Source data
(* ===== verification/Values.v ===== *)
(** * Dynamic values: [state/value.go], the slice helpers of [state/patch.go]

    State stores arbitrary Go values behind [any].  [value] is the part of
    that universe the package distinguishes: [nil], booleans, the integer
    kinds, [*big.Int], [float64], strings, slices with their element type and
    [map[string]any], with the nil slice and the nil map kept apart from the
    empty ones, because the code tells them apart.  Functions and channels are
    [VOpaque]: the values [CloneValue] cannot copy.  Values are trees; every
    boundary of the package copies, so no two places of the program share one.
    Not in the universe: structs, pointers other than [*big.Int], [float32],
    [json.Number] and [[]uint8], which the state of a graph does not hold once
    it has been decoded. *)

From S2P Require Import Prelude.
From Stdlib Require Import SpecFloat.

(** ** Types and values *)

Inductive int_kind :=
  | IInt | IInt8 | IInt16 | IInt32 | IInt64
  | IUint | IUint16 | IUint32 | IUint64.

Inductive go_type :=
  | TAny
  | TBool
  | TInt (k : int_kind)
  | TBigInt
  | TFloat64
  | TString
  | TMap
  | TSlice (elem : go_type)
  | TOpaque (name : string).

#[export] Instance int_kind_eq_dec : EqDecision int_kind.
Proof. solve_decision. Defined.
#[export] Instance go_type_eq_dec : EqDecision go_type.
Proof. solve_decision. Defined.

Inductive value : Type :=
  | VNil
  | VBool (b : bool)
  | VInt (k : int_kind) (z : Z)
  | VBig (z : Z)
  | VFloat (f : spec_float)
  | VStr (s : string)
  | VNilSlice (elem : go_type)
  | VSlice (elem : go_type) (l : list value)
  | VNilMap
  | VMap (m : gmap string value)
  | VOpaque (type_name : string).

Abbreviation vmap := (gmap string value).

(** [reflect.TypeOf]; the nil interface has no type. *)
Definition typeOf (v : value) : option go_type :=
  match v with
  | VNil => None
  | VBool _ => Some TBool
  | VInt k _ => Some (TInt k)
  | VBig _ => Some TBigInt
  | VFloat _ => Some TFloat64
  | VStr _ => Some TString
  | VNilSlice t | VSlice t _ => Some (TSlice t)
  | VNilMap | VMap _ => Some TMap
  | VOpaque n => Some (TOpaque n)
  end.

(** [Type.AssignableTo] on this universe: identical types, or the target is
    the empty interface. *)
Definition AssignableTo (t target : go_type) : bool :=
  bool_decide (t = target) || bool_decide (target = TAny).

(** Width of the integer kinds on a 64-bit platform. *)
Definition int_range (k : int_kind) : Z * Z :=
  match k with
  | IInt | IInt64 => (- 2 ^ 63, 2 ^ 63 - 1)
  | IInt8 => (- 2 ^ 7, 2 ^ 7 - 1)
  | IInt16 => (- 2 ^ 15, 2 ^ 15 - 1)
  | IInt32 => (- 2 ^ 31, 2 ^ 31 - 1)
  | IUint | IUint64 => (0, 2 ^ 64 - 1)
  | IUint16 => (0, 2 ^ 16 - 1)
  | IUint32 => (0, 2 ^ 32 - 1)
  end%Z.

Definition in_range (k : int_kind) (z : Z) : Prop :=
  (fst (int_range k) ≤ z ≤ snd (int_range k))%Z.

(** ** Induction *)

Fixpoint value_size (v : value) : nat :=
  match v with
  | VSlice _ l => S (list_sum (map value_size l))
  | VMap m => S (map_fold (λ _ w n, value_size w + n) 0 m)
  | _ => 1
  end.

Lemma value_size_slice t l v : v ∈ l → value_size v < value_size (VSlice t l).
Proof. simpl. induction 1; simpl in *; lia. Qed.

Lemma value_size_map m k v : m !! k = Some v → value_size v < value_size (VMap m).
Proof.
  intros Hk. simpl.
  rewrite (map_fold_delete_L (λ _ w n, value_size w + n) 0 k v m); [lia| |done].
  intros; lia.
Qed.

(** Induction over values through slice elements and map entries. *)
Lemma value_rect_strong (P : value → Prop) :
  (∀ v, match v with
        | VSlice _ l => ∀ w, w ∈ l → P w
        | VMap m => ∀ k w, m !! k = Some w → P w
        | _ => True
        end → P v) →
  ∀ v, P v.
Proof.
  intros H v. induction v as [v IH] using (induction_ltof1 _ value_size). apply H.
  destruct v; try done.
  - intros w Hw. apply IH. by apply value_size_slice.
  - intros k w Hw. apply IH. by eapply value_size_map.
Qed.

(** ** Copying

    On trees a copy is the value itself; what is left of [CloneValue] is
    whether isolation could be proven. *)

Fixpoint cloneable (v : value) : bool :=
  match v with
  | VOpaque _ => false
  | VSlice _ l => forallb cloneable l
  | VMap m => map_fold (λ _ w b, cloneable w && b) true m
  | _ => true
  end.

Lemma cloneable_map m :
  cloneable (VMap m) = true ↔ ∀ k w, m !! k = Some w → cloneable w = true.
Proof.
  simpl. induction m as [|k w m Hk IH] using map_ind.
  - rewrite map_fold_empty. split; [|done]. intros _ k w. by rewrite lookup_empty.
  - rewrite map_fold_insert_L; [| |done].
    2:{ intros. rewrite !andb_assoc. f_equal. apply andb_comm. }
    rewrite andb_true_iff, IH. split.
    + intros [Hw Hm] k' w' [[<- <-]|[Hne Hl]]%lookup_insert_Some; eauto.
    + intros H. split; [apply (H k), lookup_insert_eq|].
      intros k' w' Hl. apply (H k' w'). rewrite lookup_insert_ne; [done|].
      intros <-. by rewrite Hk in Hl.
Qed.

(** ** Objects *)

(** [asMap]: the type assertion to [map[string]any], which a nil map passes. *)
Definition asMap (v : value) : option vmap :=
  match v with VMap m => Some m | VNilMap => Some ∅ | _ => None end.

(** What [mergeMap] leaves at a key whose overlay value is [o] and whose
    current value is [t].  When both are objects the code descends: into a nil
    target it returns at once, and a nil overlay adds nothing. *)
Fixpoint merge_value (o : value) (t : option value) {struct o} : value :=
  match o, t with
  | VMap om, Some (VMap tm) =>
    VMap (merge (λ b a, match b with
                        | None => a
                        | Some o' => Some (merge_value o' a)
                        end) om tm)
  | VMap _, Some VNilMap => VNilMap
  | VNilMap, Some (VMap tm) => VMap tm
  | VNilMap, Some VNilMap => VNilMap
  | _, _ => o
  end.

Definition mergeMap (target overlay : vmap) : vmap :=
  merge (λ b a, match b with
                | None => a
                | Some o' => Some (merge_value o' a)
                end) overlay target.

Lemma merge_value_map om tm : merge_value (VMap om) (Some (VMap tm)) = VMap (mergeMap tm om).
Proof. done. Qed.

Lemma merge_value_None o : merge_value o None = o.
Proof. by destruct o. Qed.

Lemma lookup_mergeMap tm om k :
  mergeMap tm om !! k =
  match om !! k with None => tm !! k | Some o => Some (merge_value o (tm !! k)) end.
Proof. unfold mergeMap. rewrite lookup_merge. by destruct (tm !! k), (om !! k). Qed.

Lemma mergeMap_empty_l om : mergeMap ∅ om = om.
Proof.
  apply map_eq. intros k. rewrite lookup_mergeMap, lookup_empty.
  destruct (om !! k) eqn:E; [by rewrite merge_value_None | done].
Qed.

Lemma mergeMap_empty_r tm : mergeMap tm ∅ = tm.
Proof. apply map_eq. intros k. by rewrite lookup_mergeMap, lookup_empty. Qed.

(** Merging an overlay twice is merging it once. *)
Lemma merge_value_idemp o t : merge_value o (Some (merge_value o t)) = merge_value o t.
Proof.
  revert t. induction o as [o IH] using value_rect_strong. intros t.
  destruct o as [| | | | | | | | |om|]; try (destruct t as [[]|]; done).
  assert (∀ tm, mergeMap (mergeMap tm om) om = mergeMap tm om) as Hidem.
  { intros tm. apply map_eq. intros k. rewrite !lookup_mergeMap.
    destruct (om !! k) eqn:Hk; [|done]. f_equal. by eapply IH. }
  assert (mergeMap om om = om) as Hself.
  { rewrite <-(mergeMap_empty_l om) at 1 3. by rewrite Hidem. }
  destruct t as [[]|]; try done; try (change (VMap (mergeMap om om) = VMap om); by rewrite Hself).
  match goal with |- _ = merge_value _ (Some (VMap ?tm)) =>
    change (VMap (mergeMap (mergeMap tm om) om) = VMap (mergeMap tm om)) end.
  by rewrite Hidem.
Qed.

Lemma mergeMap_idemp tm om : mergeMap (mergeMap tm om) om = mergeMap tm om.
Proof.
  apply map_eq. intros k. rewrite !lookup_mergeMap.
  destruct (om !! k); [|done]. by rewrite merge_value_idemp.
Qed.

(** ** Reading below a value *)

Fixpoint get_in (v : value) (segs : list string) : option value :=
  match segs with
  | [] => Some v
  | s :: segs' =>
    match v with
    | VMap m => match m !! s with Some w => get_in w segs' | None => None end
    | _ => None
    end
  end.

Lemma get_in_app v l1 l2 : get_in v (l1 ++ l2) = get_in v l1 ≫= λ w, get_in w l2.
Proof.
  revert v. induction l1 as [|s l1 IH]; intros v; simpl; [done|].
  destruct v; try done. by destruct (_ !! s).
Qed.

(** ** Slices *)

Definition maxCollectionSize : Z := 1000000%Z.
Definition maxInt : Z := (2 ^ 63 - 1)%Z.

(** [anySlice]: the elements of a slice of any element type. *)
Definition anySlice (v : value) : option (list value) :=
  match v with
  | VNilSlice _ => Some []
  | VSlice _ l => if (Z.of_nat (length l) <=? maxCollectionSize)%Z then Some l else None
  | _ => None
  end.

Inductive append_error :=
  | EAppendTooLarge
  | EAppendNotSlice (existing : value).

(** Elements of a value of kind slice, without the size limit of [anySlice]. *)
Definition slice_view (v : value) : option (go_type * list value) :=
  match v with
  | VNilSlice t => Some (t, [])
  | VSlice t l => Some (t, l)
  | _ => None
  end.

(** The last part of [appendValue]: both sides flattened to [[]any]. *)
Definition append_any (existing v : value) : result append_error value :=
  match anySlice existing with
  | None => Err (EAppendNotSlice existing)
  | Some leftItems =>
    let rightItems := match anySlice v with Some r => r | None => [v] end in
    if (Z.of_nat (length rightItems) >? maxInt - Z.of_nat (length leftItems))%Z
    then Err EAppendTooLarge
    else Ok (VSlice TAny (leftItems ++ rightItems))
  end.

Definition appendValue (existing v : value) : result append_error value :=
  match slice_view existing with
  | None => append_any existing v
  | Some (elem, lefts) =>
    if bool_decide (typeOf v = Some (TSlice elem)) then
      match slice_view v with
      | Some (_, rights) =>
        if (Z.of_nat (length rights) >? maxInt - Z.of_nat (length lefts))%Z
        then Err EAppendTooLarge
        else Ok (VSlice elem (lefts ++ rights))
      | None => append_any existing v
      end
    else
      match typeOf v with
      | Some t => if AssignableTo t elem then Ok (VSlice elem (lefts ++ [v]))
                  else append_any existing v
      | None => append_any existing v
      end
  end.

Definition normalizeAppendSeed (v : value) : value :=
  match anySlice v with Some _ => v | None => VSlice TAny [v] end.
---
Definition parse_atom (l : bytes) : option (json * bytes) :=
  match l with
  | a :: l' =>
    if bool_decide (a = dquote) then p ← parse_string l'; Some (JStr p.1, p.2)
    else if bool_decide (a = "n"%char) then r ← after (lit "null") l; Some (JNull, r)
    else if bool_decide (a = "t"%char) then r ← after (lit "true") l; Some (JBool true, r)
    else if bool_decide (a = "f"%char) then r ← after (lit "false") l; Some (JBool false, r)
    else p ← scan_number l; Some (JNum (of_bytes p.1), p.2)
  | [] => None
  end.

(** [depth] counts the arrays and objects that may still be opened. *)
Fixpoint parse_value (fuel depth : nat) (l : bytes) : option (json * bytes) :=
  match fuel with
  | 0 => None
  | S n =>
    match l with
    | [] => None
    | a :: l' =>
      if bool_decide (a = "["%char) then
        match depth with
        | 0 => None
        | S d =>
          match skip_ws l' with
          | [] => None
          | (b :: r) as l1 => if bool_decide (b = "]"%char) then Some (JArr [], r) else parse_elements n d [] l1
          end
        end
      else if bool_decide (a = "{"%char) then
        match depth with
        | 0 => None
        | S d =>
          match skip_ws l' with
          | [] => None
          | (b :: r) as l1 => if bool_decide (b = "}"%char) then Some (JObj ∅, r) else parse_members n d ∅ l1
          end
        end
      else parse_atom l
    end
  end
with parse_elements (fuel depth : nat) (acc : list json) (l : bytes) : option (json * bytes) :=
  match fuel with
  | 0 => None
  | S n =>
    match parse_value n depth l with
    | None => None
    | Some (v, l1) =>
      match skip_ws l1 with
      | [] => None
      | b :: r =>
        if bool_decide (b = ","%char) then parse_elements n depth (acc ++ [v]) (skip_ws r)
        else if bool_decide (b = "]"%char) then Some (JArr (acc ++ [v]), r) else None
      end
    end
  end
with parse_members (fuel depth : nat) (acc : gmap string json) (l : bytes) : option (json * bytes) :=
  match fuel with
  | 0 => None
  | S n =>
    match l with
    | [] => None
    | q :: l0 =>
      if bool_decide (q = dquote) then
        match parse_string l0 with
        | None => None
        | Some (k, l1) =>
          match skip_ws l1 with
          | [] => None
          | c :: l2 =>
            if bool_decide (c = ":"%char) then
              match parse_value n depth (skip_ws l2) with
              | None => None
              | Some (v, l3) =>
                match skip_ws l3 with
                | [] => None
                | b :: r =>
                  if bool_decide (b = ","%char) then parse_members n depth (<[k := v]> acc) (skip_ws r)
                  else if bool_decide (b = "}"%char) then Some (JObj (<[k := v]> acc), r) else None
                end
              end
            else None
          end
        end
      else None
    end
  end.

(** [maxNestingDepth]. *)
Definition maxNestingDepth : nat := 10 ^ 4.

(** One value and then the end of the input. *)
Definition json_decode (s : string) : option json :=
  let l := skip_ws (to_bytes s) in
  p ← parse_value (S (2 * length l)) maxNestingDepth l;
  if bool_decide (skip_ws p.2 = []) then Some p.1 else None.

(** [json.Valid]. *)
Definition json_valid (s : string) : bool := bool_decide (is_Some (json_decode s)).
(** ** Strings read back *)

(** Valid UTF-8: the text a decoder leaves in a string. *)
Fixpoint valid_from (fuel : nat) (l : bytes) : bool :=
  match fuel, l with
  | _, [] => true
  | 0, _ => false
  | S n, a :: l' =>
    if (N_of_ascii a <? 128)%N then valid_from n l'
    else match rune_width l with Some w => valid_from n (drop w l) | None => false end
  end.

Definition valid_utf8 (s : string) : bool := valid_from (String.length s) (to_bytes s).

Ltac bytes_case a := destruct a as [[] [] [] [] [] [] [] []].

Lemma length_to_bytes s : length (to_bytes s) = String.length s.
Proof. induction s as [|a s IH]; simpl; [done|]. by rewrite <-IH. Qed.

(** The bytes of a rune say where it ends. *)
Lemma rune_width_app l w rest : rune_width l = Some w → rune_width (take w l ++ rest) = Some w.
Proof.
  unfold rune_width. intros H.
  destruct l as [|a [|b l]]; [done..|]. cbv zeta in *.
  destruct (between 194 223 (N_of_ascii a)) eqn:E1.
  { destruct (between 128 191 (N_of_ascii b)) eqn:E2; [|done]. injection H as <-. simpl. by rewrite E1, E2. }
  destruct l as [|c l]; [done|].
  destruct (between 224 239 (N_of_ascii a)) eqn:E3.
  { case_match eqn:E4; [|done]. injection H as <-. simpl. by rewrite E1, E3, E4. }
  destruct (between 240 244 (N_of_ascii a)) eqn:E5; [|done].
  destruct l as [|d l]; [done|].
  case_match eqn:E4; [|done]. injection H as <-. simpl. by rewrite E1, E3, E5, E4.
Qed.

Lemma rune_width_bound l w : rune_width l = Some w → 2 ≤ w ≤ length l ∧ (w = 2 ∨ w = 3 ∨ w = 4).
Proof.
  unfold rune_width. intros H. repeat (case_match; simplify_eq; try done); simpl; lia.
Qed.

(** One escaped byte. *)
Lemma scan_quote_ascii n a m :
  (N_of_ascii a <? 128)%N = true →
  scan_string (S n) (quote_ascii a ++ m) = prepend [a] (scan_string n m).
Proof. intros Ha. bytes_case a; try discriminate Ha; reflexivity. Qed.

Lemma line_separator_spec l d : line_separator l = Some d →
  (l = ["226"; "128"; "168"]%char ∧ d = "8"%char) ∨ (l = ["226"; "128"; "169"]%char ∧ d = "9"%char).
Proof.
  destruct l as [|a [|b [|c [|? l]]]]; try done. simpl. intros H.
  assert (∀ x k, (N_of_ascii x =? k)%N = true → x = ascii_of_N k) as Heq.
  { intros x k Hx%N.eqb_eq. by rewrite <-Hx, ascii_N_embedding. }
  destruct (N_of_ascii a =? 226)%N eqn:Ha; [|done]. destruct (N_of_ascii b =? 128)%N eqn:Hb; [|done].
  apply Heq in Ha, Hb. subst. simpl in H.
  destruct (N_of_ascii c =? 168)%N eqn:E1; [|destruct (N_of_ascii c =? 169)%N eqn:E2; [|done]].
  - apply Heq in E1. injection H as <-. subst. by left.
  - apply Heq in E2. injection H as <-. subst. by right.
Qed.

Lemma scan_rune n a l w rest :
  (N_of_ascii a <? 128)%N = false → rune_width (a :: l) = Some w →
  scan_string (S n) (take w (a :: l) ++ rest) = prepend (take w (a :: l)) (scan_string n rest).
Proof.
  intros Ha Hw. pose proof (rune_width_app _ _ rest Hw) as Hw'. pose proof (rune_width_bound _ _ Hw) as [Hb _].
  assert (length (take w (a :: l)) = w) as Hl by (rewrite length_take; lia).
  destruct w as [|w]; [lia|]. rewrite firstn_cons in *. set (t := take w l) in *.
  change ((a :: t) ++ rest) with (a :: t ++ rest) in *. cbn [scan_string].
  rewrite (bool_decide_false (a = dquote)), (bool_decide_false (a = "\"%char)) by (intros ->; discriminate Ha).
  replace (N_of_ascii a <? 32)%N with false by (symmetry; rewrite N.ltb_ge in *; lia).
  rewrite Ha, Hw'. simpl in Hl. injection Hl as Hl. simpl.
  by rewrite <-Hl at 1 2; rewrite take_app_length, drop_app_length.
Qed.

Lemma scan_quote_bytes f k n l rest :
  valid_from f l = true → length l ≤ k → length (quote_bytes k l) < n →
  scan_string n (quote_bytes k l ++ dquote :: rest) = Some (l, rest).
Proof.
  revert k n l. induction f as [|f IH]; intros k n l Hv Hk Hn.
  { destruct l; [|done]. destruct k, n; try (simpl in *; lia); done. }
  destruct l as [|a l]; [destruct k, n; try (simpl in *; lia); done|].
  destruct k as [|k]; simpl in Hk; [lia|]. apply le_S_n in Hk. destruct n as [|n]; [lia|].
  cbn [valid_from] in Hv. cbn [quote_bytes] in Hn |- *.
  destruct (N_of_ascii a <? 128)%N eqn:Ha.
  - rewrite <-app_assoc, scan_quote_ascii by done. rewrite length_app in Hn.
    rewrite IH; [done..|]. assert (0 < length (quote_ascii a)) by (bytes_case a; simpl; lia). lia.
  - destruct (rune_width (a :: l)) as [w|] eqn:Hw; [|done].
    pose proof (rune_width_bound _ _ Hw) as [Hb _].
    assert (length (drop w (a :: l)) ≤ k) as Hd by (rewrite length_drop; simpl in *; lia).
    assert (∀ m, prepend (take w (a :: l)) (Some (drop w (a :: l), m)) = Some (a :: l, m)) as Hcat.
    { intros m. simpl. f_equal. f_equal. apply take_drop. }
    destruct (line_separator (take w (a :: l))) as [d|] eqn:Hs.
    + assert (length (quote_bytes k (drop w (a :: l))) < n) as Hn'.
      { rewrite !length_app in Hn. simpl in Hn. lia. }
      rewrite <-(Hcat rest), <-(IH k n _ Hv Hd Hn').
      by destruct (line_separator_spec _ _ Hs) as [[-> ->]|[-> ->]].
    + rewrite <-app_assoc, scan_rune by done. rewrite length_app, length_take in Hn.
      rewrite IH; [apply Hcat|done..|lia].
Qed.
---
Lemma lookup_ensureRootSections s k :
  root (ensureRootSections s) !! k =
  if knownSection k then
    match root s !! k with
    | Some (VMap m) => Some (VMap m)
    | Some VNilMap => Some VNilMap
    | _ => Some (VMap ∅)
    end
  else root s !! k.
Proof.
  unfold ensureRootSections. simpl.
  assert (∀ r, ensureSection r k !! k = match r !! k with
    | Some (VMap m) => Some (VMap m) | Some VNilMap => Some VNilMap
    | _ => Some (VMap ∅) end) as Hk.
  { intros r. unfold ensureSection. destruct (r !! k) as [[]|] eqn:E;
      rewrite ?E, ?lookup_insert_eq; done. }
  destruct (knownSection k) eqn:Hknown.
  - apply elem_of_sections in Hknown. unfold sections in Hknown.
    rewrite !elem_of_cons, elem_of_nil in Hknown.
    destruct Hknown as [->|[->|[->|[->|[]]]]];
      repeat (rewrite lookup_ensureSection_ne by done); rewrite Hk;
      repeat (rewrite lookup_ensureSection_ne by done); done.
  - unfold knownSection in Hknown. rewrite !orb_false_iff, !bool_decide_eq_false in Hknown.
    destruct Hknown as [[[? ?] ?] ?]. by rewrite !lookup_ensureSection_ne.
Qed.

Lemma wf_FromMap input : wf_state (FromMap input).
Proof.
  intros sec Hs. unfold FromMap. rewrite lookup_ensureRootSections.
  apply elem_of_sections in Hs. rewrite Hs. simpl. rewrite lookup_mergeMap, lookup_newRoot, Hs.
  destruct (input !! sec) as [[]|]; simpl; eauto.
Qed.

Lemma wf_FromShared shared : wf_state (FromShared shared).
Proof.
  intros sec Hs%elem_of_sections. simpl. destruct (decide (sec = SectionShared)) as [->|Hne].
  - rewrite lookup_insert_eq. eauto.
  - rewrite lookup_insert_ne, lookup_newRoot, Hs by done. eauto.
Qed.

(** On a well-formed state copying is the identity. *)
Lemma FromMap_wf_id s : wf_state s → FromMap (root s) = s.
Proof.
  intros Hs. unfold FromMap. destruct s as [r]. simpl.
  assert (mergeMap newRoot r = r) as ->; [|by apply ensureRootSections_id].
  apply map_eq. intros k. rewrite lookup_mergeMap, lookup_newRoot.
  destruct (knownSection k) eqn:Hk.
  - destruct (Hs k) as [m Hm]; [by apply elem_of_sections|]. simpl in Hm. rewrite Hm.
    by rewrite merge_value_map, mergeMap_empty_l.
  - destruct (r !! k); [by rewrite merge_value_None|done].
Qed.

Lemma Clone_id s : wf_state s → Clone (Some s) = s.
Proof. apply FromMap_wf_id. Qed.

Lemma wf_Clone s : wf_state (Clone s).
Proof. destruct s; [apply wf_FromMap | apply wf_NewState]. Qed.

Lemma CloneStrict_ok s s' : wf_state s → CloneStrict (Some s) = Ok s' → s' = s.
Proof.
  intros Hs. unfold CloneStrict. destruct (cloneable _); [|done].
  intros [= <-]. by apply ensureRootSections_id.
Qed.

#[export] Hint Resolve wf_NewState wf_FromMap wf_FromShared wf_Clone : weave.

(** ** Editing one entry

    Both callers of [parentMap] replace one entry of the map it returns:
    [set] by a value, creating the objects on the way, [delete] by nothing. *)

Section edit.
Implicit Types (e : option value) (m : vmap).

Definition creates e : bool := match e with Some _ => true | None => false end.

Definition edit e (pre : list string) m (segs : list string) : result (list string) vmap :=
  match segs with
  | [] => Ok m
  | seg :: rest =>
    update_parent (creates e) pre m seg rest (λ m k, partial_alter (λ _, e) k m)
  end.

[TO DO] Please report every line in the entries above that holds the string "package".

[YOUR RESPONSE]
    that universe the package distinguishes: [nil], booleans, the integer
    boundary of the package copies, so no two places of the program share one.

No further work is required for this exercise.